> _PROBLEM_: From the entries below, extract every line that includes the word "RemainingFaceUnknown".

─── RECORDS PROVIDED ───

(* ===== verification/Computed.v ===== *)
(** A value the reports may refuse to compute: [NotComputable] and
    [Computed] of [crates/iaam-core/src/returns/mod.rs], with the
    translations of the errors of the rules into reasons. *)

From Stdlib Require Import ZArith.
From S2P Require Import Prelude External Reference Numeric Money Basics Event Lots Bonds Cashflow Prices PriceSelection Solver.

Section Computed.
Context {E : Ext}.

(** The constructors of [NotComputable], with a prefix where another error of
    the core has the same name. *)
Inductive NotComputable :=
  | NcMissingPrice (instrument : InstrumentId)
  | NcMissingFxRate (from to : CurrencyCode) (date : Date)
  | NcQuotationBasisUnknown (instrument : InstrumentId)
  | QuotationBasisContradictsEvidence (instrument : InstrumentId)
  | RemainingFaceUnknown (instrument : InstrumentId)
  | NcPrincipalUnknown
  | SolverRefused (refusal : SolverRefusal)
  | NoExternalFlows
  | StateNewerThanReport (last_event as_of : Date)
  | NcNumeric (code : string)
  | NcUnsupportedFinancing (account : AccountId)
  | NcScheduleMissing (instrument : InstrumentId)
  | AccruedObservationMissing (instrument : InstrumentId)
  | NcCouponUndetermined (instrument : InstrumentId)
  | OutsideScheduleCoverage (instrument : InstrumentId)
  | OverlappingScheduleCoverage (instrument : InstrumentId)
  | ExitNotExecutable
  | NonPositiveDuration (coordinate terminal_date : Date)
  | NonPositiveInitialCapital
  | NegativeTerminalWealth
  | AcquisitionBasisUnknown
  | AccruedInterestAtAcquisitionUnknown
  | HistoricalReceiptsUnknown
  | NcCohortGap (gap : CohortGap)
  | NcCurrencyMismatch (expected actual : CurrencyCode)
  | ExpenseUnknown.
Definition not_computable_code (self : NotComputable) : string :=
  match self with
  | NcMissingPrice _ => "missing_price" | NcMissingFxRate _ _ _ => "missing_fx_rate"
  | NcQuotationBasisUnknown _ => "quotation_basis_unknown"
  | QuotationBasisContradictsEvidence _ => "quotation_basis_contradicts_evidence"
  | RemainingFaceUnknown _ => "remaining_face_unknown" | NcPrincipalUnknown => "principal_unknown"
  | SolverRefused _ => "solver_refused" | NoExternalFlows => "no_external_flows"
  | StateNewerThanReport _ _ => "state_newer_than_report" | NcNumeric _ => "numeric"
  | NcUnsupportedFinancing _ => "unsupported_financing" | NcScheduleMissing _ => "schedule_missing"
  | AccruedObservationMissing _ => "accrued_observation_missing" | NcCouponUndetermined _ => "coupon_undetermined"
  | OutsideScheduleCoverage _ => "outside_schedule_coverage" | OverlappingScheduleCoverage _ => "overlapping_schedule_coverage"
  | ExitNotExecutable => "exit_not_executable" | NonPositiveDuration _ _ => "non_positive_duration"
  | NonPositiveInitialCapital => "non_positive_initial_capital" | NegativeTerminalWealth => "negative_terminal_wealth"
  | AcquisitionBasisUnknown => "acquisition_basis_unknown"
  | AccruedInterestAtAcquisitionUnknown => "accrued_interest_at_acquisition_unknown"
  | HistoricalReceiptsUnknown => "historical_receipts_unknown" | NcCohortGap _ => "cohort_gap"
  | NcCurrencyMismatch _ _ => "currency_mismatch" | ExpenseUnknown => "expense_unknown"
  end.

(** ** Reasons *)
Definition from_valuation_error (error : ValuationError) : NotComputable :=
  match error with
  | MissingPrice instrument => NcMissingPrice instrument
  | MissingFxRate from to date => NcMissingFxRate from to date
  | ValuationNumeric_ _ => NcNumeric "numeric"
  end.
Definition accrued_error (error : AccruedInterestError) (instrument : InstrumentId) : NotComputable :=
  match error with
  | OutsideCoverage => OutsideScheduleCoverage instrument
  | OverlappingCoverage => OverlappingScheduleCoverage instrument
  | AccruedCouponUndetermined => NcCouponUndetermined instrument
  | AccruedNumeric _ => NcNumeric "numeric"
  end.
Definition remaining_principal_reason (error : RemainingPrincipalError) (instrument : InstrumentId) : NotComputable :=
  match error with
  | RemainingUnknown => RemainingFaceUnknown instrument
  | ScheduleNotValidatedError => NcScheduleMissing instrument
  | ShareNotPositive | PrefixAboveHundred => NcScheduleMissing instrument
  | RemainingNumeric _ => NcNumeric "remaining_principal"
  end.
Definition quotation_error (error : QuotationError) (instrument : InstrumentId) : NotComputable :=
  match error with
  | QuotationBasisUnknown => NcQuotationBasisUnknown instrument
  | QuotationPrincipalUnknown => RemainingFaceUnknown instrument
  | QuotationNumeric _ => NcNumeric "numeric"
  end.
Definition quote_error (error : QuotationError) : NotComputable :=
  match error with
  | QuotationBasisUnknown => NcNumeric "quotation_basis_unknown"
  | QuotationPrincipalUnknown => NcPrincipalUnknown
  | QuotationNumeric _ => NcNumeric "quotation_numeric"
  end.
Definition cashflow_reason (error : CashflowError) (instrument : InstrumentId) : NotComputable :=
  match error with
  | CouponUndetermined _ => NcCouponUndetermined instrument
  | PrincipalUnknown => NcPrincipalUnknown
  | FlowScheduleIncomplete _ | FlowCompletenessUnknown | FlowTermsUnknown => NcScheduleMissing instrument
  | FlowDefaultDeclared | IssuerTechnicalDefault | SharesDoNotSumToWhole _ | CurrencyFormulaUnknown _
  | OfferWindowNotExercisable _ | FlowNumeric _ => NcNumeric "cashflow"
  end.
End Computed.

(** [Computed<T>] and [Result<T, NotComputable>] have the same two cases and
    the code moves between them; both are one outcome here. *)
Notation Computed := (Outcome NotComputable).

───

> _RESPONSE AREA_:
  | RemainingFaceUnknown (instrument : InstrumentId)
  | RemainingFaceUnknown _ => "remaining_face_unknown" | NcPrincipalUnknown => "principal_unknown"
  | RemainingUnknown => RemainingFaceUnknown instrument
  | QuotationPrincipalUnknown => RemainingFaceUnknown instrument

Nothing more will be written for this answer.